Sulfur vacancy induced radical generation in ZnIn2S4 for lignin photocatalytic Cα–Cβ cleavage

Abstract

The low efficiency of photogenerated charge transfer to generate reactive oxygen species is the main factor that limits the photocatalytic activity of ZnIn₂S₄ (ZIS)-based materials in lignin depolymerization. In this work, we prepared an efficient ZIS catalyst with a hexagonal crystal structure and three-dimensional flower-like micromorphology by a solvothermal method. The ZIS catalyst possessed abundant active sites and efficient light-harvesting ability. Sulfur vacancies (Sv) were introduced into the ZIS photocatalyst (ZIS-Sv) to enhance its electron-withdrawing ability and promote the separation and transfer of photogenerated charges. Using the ZIS-Sv photocatalyst, the conversion rate of C_α–C_β bonds in the β-O-4 dimer reached 96.31% and the molar yields (selectivity) of phenol and acetophenone were 695.17 μmol g⁻¹ h⁻¹ (85.14%) and 610.66 μmol g⁻¹ h⁻¹ (74.73%), respectively (with a ZIS-Sv_0.6 concentration of 1 mg ml⁻¹, irradiation time of 6 h, ethanol content of 90%, pH of 5, and 2-phenoxyacetophenone concentration of 1 mg ml⁻¹). The photocatalytic depolymerization of dioxane lignin by the ZIS-Sv photocatalyst reached an efficiency of 80.42%. Catalyst characterization results and mechanism studies indicated that Sv promoted effective electron adsorption to generate oxygen radicals ˙OH and ˙O₂⁻ through O₂ single-electron reduction and H₂O decomposition, respectively.

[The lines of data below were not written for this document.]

Lemma period_count_attrs w1 w2 T :
  attrs w1 = attrs w2 -> period_count w1 = Ok (T, w1) -> period_count w2 = Ok (T, w2).
Proof.
  intros Ha H. unfold period_count in *. bind_step H.
  pose proof (get_names_attrs _ _ _ _ _ Ha Hm) as Hg. apply get_names_inv in Hm. subst w.
  unfold bind at 1. rewrite Hg. destruct x as [|name rest].
  - apply ret_inv in H as [_ ->]. done.
  - bind_step H. unfold attr_expr in Hm.
    destruct (is_identifier name) eqn:Ei; [|discriminate].
    apply get_attr_inv in Hm as [-> Hv]. destruct x; try discriminate.
    apply ret_inv in H as [_ ->]. unfold bind, attr_expr, get_attr.
    rewrite Ei, <- Ha, Hv. done.
Qed.

Lemma isSameThing_inv a b w w' x : isSameThing a b w = Ok (x, w') -> w' = w.
Proof.
  unfold isSameThing. intros H. bind_step H. apply lift_inv in Hm as [-> _].
  bind_step H. apply get_attr_inv in Hm as [-> _].
  destruct x1; try discriminate; apply ret_inv in H as [-> _]; done.
Qed.

Lemma cycle_loop_attrs fuel ih cl cc sl acc w res w' :
  cycle_loop fuel ih cl cc sl acc w = Ok (res, w') -> attrs w' = attrs w.
Proof.
  revert cl cc sl acc w. induction fuel as [|fuel IH]; intros cl cc sl acc w H;
    cbn [cycle_loop] in H; [discriminate|].
  bind_step H. apply solveACycle_shape in Hm as (T & calls & _ & HA & _).
  bind_step H. unfold emit in Hm. injection Hm as _ Hw. rewrite <- Hw in H. clear Hw.
  bind_step H. apply lift_inv in Hm as [-> _].
  bind_step H.
  match type of Hm with _ ?wa = Ok (_, ?wb) => assert (Hg : wb = wa) end.
  { destruct ih; [destruct (Z.gtb cc 0)|]; cbv beta iota in Hm.
    - bind_step Hm. apply isSameThing_inv in Hm0 as ->. apply ret_inv in Hm as [-> _]. done.
    - apply ret_inv in Hm as [-> _]. done.
    - apply ret_inv in Hm as [-> _]. done. }
  rewrite Hg in H. destruct x2 as [go cl']. destruct go.
  - apply IH in H. rewrite H. cbn [attrs]. done.
  - apply ret_inv in H as [-> _]. cbn [attrs]. done.
Qed.

Lemma cycle_loop_finite T n fuel cc sl acc w res w' :
  period_count w = Ok (T, w) -> (n < fuel)%nat ->
  cycle_loop fuel false (Z.of_nat (S n)) cc sl acc w = Ok (res, w') ->
  attrs w' = attrs w /\ length res.1 = (length acc + S n * T)%nat /\
  exists evs, log w' = log w ++ evs /\ count_cycles evs = S n.
Proof.
  revert fuel cc sl acc w. induction n as [|n IH]; intros fuel cc sl acc w HT Hf H;
    (destruct fuel as [|fuel]; [lia|]); cbn [cycle_loop] in H.
  - bind_step H. apply solveACycle_shape in Hm as (T' & calls & HT' & HA & Hlog & Hc & Hlen).
    rewrite HT in HT'. injection HT' as <-.
    bind_step H. unfold emit in Hm. injection Hm as _ Hw. rewrite <- Hw in H. clear Hw.
    bind_step H. apply lift_inv in Hm as [-> _].
    bind_step H. apply ret_inv in Hm as [-> ->]. cbn in H.
    apply ret_inv in H as [-> ->]. cbn [attrs log fst].
    split; [done|]. split; [rewrite length_app; lia|].
    exists (calls ++ [ECycle x]). rewrite Hlog, <- app_assoc. split; [done|].
    rewrite count_cycles_app, Hc. done.
  - bind_step H. apply solveACycle_shape in Hm as (T' & calls & HT' & HA & Hlog & Hc & Hlen).
    rewrite HT in HT'. injection HT' as <-.
    bind_step H. unfold emit in Hm. injection Hm as _ Hw. rewrite <- Hw in H. clear Hw.
    bind_step H. apply lift_inv in Hm as [-> _].
    bind_step H. apply ret_inv in Hm as [-> ->].
    replace (Z.of_nat (S (S n)) - 1) with (Z.of_nat (S n)) in H by lia.
    assert (Hg : Z.gtb (Z.of_nat (S n)) 0 = true) by (apply Z.gtb_lt; lia).
    cbn beta iota in H. rewrite Hg in H.
    apply IH in H as (HA' & Hlen' & evs & Hlog' & Hc'); [| |lia].
    2:{ apply (period_count_attrs w); [cbn [attrs]; done|exact HT]. }
    cbn [attrs log] in HA', Hlog'. split; [congruence|].
    split; [rewrite Hlen', length_app; lia|].
    exists (calls ++ [ECycle x] ++ evs). rewrite Hlog', Hlog, <- !app_assoc. split; [done|].
    rewrite !count_cycles_app, Hc, Hc'. done.
Qed.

Then, the oxygen radicals combined with C-centered radicals to form unstable intermediates, further breaking lignin linkages, which finally formed an efficient indirect oxidation process. It is expected that introducing Sv into ZIS materials is a useful strategy to obtain photocatalysts for C_α–C_β cleavage to realize efficient photocatalytic lignin depolymerization.